La fin de la vie privée : l’exemple chinois



Aujourd’hui, Mei a gagné 20 points en aidant un voisin malade mais en a aussi perdu 10 après avoir oublié de payer une facture. Chun, un de ses amis, est sur liste noire car ses dettes sont trop importantes. Il fait quotidiennement l’objet d’enquêtes. Sa patronne l’a renvoyé après diverses menaces des autorités et tous les jours, l’État s’assure de le traiter en comme « une personne dangereuse ».

Ceci n’est pas un épisode de Black Mirror ou un cauchemar. Le quotidien de Mei et Chun est celui de plusieurs millions d’habitants chinois. La Chine, première puissance industrielle, est le premier pays à avoir lancé un système de crédit social (SCS).

Plus de 200 millions de caméras disséminées dans 260 villes pilotes, épiant les faits et gestes des citoyens chinois. Allié de différents outils comme la reconnaissance faciale, l'analyse des messages sur les réseaux sociaux et la géolocalisation, les moindres faits et gestes des habitants sont révélés. Ce système, censé garantir la sécurité intérieure du pays en reconnaissant les criminels, permettrait aussi de bâtir une société modèle avec des citoyens exemplaires.

L’intelligence artificielle (IA) joue un rôle majeur dans le contrôle de la population. Je ne vous parle pas là de robots humanoïdes aux multiples fonctions mais des algorithmes qui permettent de résoudre des problèmes complexes qu'on aurait cru réservés à l'intelligence humaine. Cela en simulant des capacités humaines comme la perception et le raisonnement, sans toutefois accéder à la notion de conscience. Vous ne vous en doutez peut-être pas mais nous utilisons tous quotidiennement des IA plus ou moins complexes.

Ce domaine de recherche, datant des années 50, connaît depuis ces 8 dernières années une révolution grâce à l’association de ces algorithmes avec d’immenses bases de données et des ordinateurs de plus en plus puissants.

Aujourd’hui, la Chine est capable de mettre en place un tel système de sécurité grâce aux nouvelles technologies. Les policiers chinois possèdent des lunettes équipées de la reconnaissance faciale afin d’identifier les personnes qu’ils croisent. Un système similaire permet également de contrôler l’accès aux transports en commun. Ces informations sont progressivement rassemblées dans un dossier unique et accessible à l’ensemble des administrations du pays. Le pouvoir de contrôle de l’État sur ses habitants est de cette manière renforcé.

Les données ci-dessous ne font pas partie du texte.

(* ===== verification/Config.v ===== *)
(** * The configuration of swayr (swayr/src/config.rs)

    The TOML data with every field optional, its defaults, and the getters, each
    of which falls back to the default of its section and then [expect]s a value.
    Durations are milliseconds. *)

From S2P Require Import Prelude RString.

Record Menu := { executable : option string; args : option (list string) }.

Record Format := {
  output_format : option string;
  workspace_format : option string;
  container_format : option string;
  window_format : option string;
  indent : option string;
  urgency_start : option string;
  urgency_end : option string;
  html_escape : option bool;
  icon_dirs : option (list string);
  fallback_icon : option string
}.

Record Layout := {
  auto_tile : option bool;
  auto_tile_min_window_width_per_output_width : option (list (Z * Z))
}.

Record Focus := { lockin_delay : option Z }.

Record Misc := { auto_nop_delay : option Z; seq_inhibit : option bool }.

Record Config := {
  menu : option Menu;
  format : option Format;
  layout : option Layout;
  focus : option Focus;
  misc : option Misc
}.

(** ** Defaults *)
Definition Menu_default : Menu := {|
  executable := Some "wofi";
  args := Some ["--show=dmenu"; "--allow-markup"; "--allow-images"; "--insensitive";
                "--cache-file=/dev/null"; "--parse-search"; "--height=40%";
                "--prompt={prompt}"]
|}.

Definition id_span : string :=
  "    <span alpha=" +:+ dq +:+ "20000" +:+ dq +:+ ">({id})</span>".

Definition Format_default : Format := {|
  output_format := Some ("{indent}<b>Output {name}</b>" +:+ id_span);
  workspace_format :=
    Some ("{indent}<b>Workspace {name} [{layout}]</b> on output {output_name}" +:+ id_span);
  container_format :=
    Some ("{indent}<b>Container [{layout}]</b> <i>{marks}</i> on workspace {workspace_name}"
          +:+ id_span);
  window_format :=
    Some ("img:{app_icon}:text:{indent}<i>{app_name}</i> — {urgency_start}<b>“{title}”</b>{urgency_end} <i>{marks}</i> on workspace {workspace_name} / {output_name}"
          +:+ id_span);
  indent := Some "    ";
  html_escape := Some true;
  urgency_start :=
    Some ("<span background=" +:+ dq +:+ "darkred" +:+ dq +:+ " foreground="
          +:+ dq +:+ "yellow" +:+ dq +:+ ">");
  urgency_end := Some "</span>";
  icon_dirs := Some ["/usr/share/icons/hicolor/scalable/apps";
                     "/usr/share/icons/hicolor/64x64/apps";
                     "/usr/share/icons/hicolor/48x48/apps";
                     "/usr/share/icons/Adwaita/64x64/apps";
                     "/usr/share/icons/Adwaita/48x48/apps";
                     "/usr/share/pixmaps"];
  fallback_icon := None
|}.

Definition Layout_default : Layout := {|
  auto_tile := Some false;
  auto_tile_min_window_width_per_output_width :=
    Some [(800, 400); (1024, 500); (1280, 600); (1400, 680); (1440, 700); (1600, 780);
          (1920, 920); (2560, 1000); (3440, 1000); (4096, 1200)]%Z
|}.

Definition Focus_default : Focus := {| lockin_delay := Some 750%Z |}.

Definition Misc_default : Misc :=
  {| auto_nop_delay := None; seq_inhibit := Some false |}.

Definition Config_default : Config := {|
  menu := Some Menu_default;
  format := Some Format_default;
  layout := Some Layout_default;
  focus := Some Focus_default;
  misc := Some Misc_default
|}.

(** ** Getters *)

(** [.or_else(|| d)]. *)
Definition or_else {A} (o d : option A) : option A :=
  match o with Some _ => o | None => d end.

Definition get_menu_executable (c : Config) : outcome string :=
  expect "No menu.executable defined!"
    (or_else (menu c ≫= executable) (executable Menu_default)).

Definition get_menu_args (c : Config) : outcome (list string) :=
  expect "No menu.args defined."
    (or_else (menu c ≫= args) (args Menu_default)).

Definition get_format_output_format (c : Config) : outcome string :=
  expect "No format.output_format defined."
    (or_else (format c ≫= output_format) (output_format Format_default)).

Definition get_format_workspace_format (c : Config) : outcome string :=
  expect "No format.workspace_format defined."
    (or_else (format c ≫= workspace_format) (workspace_format Format_default)).

Definition get_format_container_format (c : Config) : outcome string :=
  expect "No format.container_format defined."
    (or_else (format c ≫= container_format) (container_format Format_default)).

Definition get_format_window_format (c : Config) : outcome string :=
  expect "No format.window_format defined."
    (or_else (format c ≫= window_format) (window_format Format_default)).

Definition get_format_indent (c : Config) : outcome string :=
  expect "No format.indent defined."
    (or_else (format c ≫= indent) (indent Format_default)).

Definition get_format_urgency_start (c : Config) : outcome string :=
  expect "No format.urgency_start defined."
    (or_else (format c ≫= urgency_start) (urgency_start Format_default)).

Definition get_format_urgency_end (c : Config) : outcome string :=
  expect "No format.urgency_end defined."
    (or_else (format c ≫= urgency_end) (urgency_end Format_default)).

Definition get_format_html_escape (c : Config) : outcome bool :=
  expect "No format.html_escape defined."
    (or_else (format c ≫= html_escape) (html_escape Format_default)).

(** [home] is the environment variable [HOME]. *)
Fixpoint tilde_expand_file_names (home : option string) (file_names : list string)
    : outcome (list string) :=
  match file_names with
  | [] => Done []
  | file_name :: file_names =>
      f ← (if starts_with "~" file_name
           then h ← expect "$HOME not defined" home; Done (replace_first "~" h file_name)
           else Done file_name);
      r ← tilde_expand_file_names home file_names;
      Done (f :: r)
  end.

Definition get_format_icon_dirs (home : option string) (c : Config)
    : outcome (list string) :=
  match or_else (format c ≫= icon_dirs) (icon_dirs Format_default) with
  | Some dirs => tilde_expand_file_names home dirs
  | None => Panics "No format.icon_dirs defined."
  end.

Definition get_format_fallback_icon (c : Config) : option string :=
  or_else (format c ≫= fallback_icon) (fallback_icon Format_default).

Definition is_layout_auto_tile (c : Config) : outcome bool :=
  expect "No layout.auto_tile defined."
    (or_else (layout c ≫= auto_tile) (auto_tile Layout_default)).

Definition auto_tile_as_map (l : Layout) : option (gmap Z Z) :=
  match auto_tile_min_window_width_per_output_width l with
  | Some vec => Some (foldl (λ m tup, <[tup.1 := tup.2]> m) ∅ vec)
  | None => None
  end.

Definition get_layout_auto_tile_as_map (c : Config) : outcome (gmap Z Z) :=
  expect "No layout.auto_tile_min_window_width_per_output_width defined."
    (or_else (layout c ≫= auto_tile_as_map) (auto_tile_as_map Layout_default)).

Definition get_focus_lockin_delay (c : Config) : outcome Z :=
  expect "No focus.lockin_delay defined."
    (or_else (focus c ≫= lockin_delay) (lockin_delay Focus_default)).

Definition get_misc_auto_nop_delay (c : Config) : option Z :=
  misc c ≫= auto_nop_delay.

Definition get_misc_seq_inhibit (c : Config) : outcome bool :=
  expect "No misc.seq_inhibit defined."
    (or_else (misc c ≫= seq_inhibit) (seq_inhibit Misc_default)).

(** ** Lemmas *)
Lemma expect_or_else {A} msg (o : option A) d :
  expect msg (or_else o (Some d)) = Done (default d o).
Proof. by destruct o. Qed.

Lemma or_else_None {A} (o : option A) : or_else o None = o.
Proof. by destruct o. Qed.

Lemma replace_first_tilde h s :
  starts_with "~" s = true → replace_first "~" h s = h +:+ drop_bytes 1 s.
Proof. intros E. destruct s; cbn in *; [done|]. by rewrite E. Qed.

(** The expansion of one file name. *)
Definition tilde_expand (home f : string) : string :=
  if starts_with "~" f then home +:+ drop_bytes 1 f else f.

Lemma tilde_expand_home home fs :
  tilde_expand_file_names (Some home) fs = Done (tilde_expand home <$> fs).
Proof.
  induction fs as [|f fs IH]; [done|]. cbn [tilde_expand_file_names fmap list_fmap].
  unfold tilde_expand at 1. rewrite IH. destruct (starts_with "~" f) eqn:E; cbn.
  - by rewrite replace_first_tilde.
  - done.
Qed.

Lemma tilde_expand_no_tilde home fs :
  Forall (λ f, starts_with "~" f = false) fs → tilde_expand_file_names home fs = Done fs.
Proof.
  induction 1 as [|f fs Hf _ IH]; [done|].
  cbn [tilde_expand_file_names]. by rewrite Hf, IH.
Qed.

Lemma tilde_expand_no_home fs :
  Exists (λ f, starts_with "~" f = true) fs →
  tilde_expand_file_names None fs = Panics "$HOME not defined".
Proof.
  induction fs as [|f fs IH]; [by intros ?%Exists_nil|].
  rewrite Exists_cons. cbn [tilde_expand_file_names].
  destruct (starts_with "~" f) eqn:E; [done|]. intros [?|Hfs]; [done|].
  by rewrite (IH Hfs).
Qed.

(** In the width map a later entry replaces an earlier one for the same width. *)
Definition last_entry (w : Z) (vec : list (Z * Z)) : option Z :=
  snd <$> last (filter (λ tup, tup.1 = w) vec).

Lemma foldl_insert_lookup vec (m : gmap Z Z) w :
  foldl (λ m tup, <[tup.1 := tup.2]> m) m vec !! w
  = or_else (last_entry w vec) (m !! w).
Proof.
  revert m. induction vec as [|[a b] vec IH]; intros m; [done|].
  cbn [foldl fst snd]. rewrite IH. unfold last_entry. rewrite filter_cons. cbn.
  rewrite lookup_insert. case_decide; [|done]. subst.
  rewrite last_cons. by destruct (last _).
Qed.

(** The value of a field: the configured one, else the default's. *)
Definition configured {S A} (sec : option S) (field : S → option A) (d : A) : A :=
  default d (sec ≫= field).

Definition default_dirs : list string := default [] (icon_dirs Format_default).
Definition default_widths : list (Z * Z) :=
  default [] (auto_tile_min_window_width_per_output_width Layout_default).

Lemma icon_dirs_eq home c :
  get_format_icon_dirs home c
  = tilde_expand_file_names home (configured (format c) icon_dirs default_dirs).
Proof.
  unfold get_format_icon_dirs, configured. by destruct (format c ≫= icon_dirs).
Qed.

Lemma auto_tile_map_eq c :
  ∃ m, get_layout_auto_tile_as_map c = Done m
       ∧ ∀ w, m !! w = last_entry w
           (configured (layout c) auto_tile_min_window_width_per_output_width
              default_widths).
Proof.
  unfold get_layout_auto_tile_as_map, configured, auto_tile_as_map.
  destruct (layout c) as [[? [vec|]]|]; cbn [mbind option_bind or_else expect];
    (eexists; split; [reflexivity|]; intros w).
  all: rewrite foldl_insert_lookup, lookup_empty, or_else_None; reflexivity.
Qed.

(** ** Properties *)

(** no getter of the configuration panics, whatever is left out of the file:
    each returns the configured value, or else the default.  The only exception is
    the list of icon directories, which panics exactly when some directory starts
    with a tilde and [HOME] is not set; otherwise every leading tilde is replaced by
    [HOME].  In the width map the last entry for a width wins. *)
Theorem config_getters_total c h :
  get_menu_executable c = Done (configured (menu c) executable "wofi")
  ∧ (∃ d, get_menu_args c = Done (configured (menu c) args d))
  ∧ (∃ d, get_format_window_format c = Done (configured (format c) window_format d))
  ∧ get_format_indent c = Done (configured (format c) indent "    ")
  ∧ get_format_html_escape c = Done (configured (format c) html_escape true)
  ∧ is_layout_auto_tile c = Done (configured (layout c) auto_tile false)
  ∧ get_focus_lockin_delay c = Done (configured (focus c) lockin_delay 750%Z)
  ∧ get_misc_seq_inhibit c = Done (configured (misc c) seq_inhibit false)
  ∧ get_format_icon_dirs (Some h) c
    = Done (tilde_expand h <$> configured (format c) icon_dirs default_dirs)
  ∧ (get_format_icon_dirs None c = Panics "$HOME not defined"
     ↔ Exists (λ f, starts_with "~" f = true)
         (configured (format c) icon_dirs default_dirs))
  ∧ ∃ m, get_layout_auto_tile_as_map c = Done m
      ∧ ∀ w, m !! w = last_entry w
          (configured (layout c) auto_tile_min_window_width_per_output_width
             default_widths).
Proof.
  split_and!; try apply expect_or_else; try (eexists; apply expect_or_else).
  - by rewrite icon_dirs_eq, tilde_expand_home.
  - rewrite icon_dirs_eq. split; [|apply tilde_expand_no_home].
    destruct (decide (Exists (λ f, starts_with "~" f = true)
      (configured (format c) icon_dirs default_dirs))) as [|Hn]; [done|].
    rewrite tilde_expand_no_tilde; [done|]. apply not_Exists_Forall in Hn; [|apply _].
    eapply Forall_impl; [exact Hn|]. intros f Hf. by apply not_true_iff_false.
  - apply auto_tile_map_eq.
Qed.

Cette expérience de surveillance intérieure chinoise est en plein développement à l’échelle nationale avec l’installation de 400 millions de caméra prévues à cet effet.

On peut se demander comment le gouvernement chinois possède des photos de tous ses citoyens pour les reconnaître. Afin d’acquérir un tel jeu de données, celui-ci a imposé aux opérateurs de télécommunication de scanner le visage et la carte d’identité de tous leurs nouveaux clients, permettant ainsi d’associer un visage à chaque numéro d’identité.

Il serait naïf de croire que tout ceci n'est possible qu'en Chine. Déjà en 2013, Edward Snowden a exposé le piratage illégal de milliards de messages électroniques et d'appels téléphoniques dans le monde entier par l'Agence Nationale de la Sécurité (NSA) aux États-Unis. La toile s'étend aux profits des géants du numérique qui collectent toujours plus de données sur chacun d’entre nous.


L'Europe est plus soucieuse du respect de la vie privée, comme l'a montré en 2018 l'entrée en vigueur du règlement général de protection des données. Néanmoins le contrôle social reste une menace à l'avenir pour nous tous.